Again, you know, proxy statements today are marketing pieces that showcase it, you know, the company’s goals and strategic platform during the course of the year. And of course, it’s a once a year process. And when you improve the aesthetics and the content of your shareholder materials, you’d like to have a SaaS tool, a collaborative tool that can embrace a lot of the graphics that really are uploaded into the document. And I think finally just having a real good understanding of the contractual obligations for each of the players really understand what the contracts include. As I mentioned before, the transfer agents include a plethora of services during the course of the year, but there it also includes annual meeting services.
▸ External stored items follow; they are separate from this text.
(** [C24] Publishing survives a crash.  If [publish_payload] returns, then after a restart
    on the same database whose reads succeed, boot recovery completes, the blob is
    available and is the next [drain_pending] hands it to the proposer, with
    its size; and once it is marked attached, a further restart does not queue
    it again. *)
Theorem publish_survives_restart payload id s1 :
  valid_cfg cfg → (∀ x, length (h32_bytes (blake3 x)) = 32%nat ∧ bytes_ok (h32_bytes (blake3 x))) →
  no_publish_rows →
  publish_payload cfg payload node_after = (Ok id, s1) → reads_ok (bn_db s1) →
  ∃ s2, spawn cfg (bn_db s1) ∅ = (Ok tt, s2) ∧ node_is_available id s2 = true ∧
    (∃ drained b, (drain_pending s2).1 = Ok drained ∧ b ∈ drained ∧
       br_blob_id b = id ∧ br_size_bytes b = length payload) ∧
    (∀ s3, node_mark_attached id s2 = (Ok tt, s3) → reads_ok (bn_db s3) →
       ∃ s4, spawn cfg (bn_db s3) ∅ = (Ok tt, s4) ∧
         ∀ b, b ∈ pq_queue (bn_pending s4) → br_blob_id b ≠ id).
Proof.
  intros Hcfg Hd Hfresh Hpub Hreads. pose proof (node_after_inv Hcfg Hd Hfresh) as Hinv.
  pose proof (publish_payload_inv cfg Hcfg Hd payload _ Hinv) as Hp. unfold wp in Hp. rewrite Hpub in Hp.
  cbn [fst snd] in Hp. destruct Hp as [Hinv1 Hid]. destruct (Hid id eq_refl) as (Hids & record & Hrid & Hrsz & Hready & _).
  destruct (spawn_run cfg Hcfg Hd (bn_db s1) (ni_db _ _ Hinv1) Hreads) as (s2 & Hs2 & Hboot & Hq & Hav).
  assert (Hin : pr_blob_ref record ∈ pq_queue (bn_pending s2)).
  { apply Hq. by exists (keys.blob_id (blob_id_from_payload payload)), record. }
  pose proof (spawn_inv cfg (bn_db s1) (ni_db _ _ Hinv1)) as [Hinv2 Hdb2]. rewrite Hs2 in Hinv2, Hdb2.
  cbn [snd] in Hinv2, Hdb2.
  exists s2. split; [done|]. split; [rewrite Hids, <- Hrid; by apply Hav|]. split.
  - destruct (drain_inv cfg s2 Hinv2) as (_ & _ & _ & Hdr). destruct (Hdr Hboot) as [Hr _].
    eexists _, (pr_blob_ref record). split; [exact Hr|]. split; [|split; [congruence|done]].
    apply list_elem_of_filter. split; [|done]. rewrite Hdb2, Hrid.
    unfold blob_publish_store.is_attached. intros (o & Hg%get_row_Ok & Hb)%outcome_bind_Ok.
    destruct Hready as [Hrow Hst]. unfold publish_row in Hrow. rewrite Hrow in Hg. subst o.
    apply outcome_bind_Ok in Hb as (st & Hs%PublishState_from_u8_Ok & [= Hb]).
    rewrite Hst in Hs. destruct st; [by rewrite bool_decide_false in Hb|done].
  - intros s3 Hatt Hreads3. pose proof (mark_attached_inv cfg id s2 Hinv2) as Hinv3.
    unfold wp in Hinv3. rewrite Hatt in Hinv3. cbn [snd] in Hinv3.
    destruct (spawn_run cfg Hcfg Hd (bn_db s3) (ni_db _ _ Hinv3) Hreads3) as (s4 & Hs4 & _ & Hq4 & _).
    exists s4. split; [done|]. intros b (key & r & [Hrow Hst] & <-)%Hq4 Hbid.
    pose proof (di_keyed _ _ (ni_db _ _ Hinv3) _ _ Hrow) as Hkey. rewrite Hbid in Hkey. subst key.
    unfold node_mark_attached, on_db in Hatt.
    destruct (blob_publish_store.put_attached id (bn_db s2)) as [ra db3] eqn:Hput.
    injection Hatt as Hra <-. destruct ra as [[]| | |]; try discriminate Hra.
    change (bn_db (s2 <| bn_db := db3 |>)) with db3 in Hrow.
    apply put_attached_inv in Hput as (rec & Hrec & [[Hs ->]|[Hs Hrows]]); unfold publish_row in *.
    + rewrite Hrow in Hrec. injection Hrec as <-. rewrite Hst in Hs. done.
    + rewrite Hrows, lookup_insert_eq in Hrow. cbn in Hrow.
      apply bind_Some in Hrec as (bs & _ & [_ Hok]%publish_decoded).
      rewrite (publish_encodable (rec <| pr_state := PublishState_u8 Attached |>)) in Hrow by (by split).
      injection Hrow as <-. done.
Qed.

(** [Attached] is not terminal, although the design declares it so: publishing a
    payload again after it was attached puts its row back to [Ready], so that it is
    queued and proposed a second time, without a crash in between. *)
Theorem attached_not_terminal payload id s1 :
  valid_cfg cfg → (∀ x, length (h32_bytes (blake3 x)) = 32%nat ∧ bytes_ok (h32_bytes (blake3 x))) →
  no_publish_rows →
  blob_publish_store.is_attached (bn_db node_after) (blob_id_from_payload payload) = Ok true →
  publish_payload cfg payload node_after = (Ok id, s1) →
  ∃ record, ready_row (bn_db s1) (keys.blob_id id) record ∧ br_blob_id (pr_blob_ref record) = id ∧
    ∃ b, b ∈ pq_queue (bn_pending s1) ∧ br_blob_id b = id.
Proof.
  intros Hcfg Hd Hfresh _ Hpub. pose proof (node_after_inv Hcfg Hd Hfresh) as Hinv.
  pose proof (publish_payload_inv cfg Hcfg Hd payload _ Hinv) as Hp. unfold wp in Hp. rewrite Hpub in Hp.
  destruct Hp as [_ Hid]. destruct (Hid id eq_refl) as (-> & record & Hrid & _ & Hready & Hq).
  exists record. split; [done|]. split; [done|]. cbn [snd] in Hq. rewrite Hq. unfold enqueue.
  case_bool_decide as Hin; cbn.
  - rewrite (qo_ids _ (ni_queue _ _ Hinv)) in Hin.
    apply elem_of_list_to_set, list_elem_of_fmap in Hin as (b & He & Hb). exists b. split; [done|]. congruence.
  - exists (pr_blob_ref record). split; [set_solver|done].
Qed.
End properties.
There’s nearly no need to pay twice and make sure that your solicitors are not charging you for fees for project management, when in fact they’re not managing anything.
Scott:
You know, Mike, as I think about those three points, and I think about our conversation today, I’m just reminded of the, you know, the old adage, you know, if it ain’t broke, don’t, you know, don’t try to fix it, but of course if you don’t know it’s broken, that probably is part of the challenge, right? It seems like everything is working and flowing, but it feels like maybe this is just something that issuers should do, just make it part of their regular practice on an annual basis to review this process.
Mike:
No doubt about it. And, you know, it goes, you don’t know what you don’t know, right? Don’t settle for the same broken workflow year after year. There are major cost savings and efficiency improvements available only if you take a fresh look. You have to be willing to make change. We’re happy to help with that audit. If anyone wants to connect. I think that every single publicly traded company would benefit not only from a review of their expenses, but also a better understanding of how well you’re connecting with your investors electronically and the response rate online.
Scott:
Mike, perfect way to close it out. Thank you. And, and thanks for joining me today for On The Dot. For our listeners, of course, we have the latest version, our 2026 version of the proxy statement style guide available and a QR code here for you to connect with Mike. I know he’d be glad to have a conversation with you about your current process and ways to optimize that. Mike, thanks again for joining me.
Mike:
My pleasure, Scott. Thanks.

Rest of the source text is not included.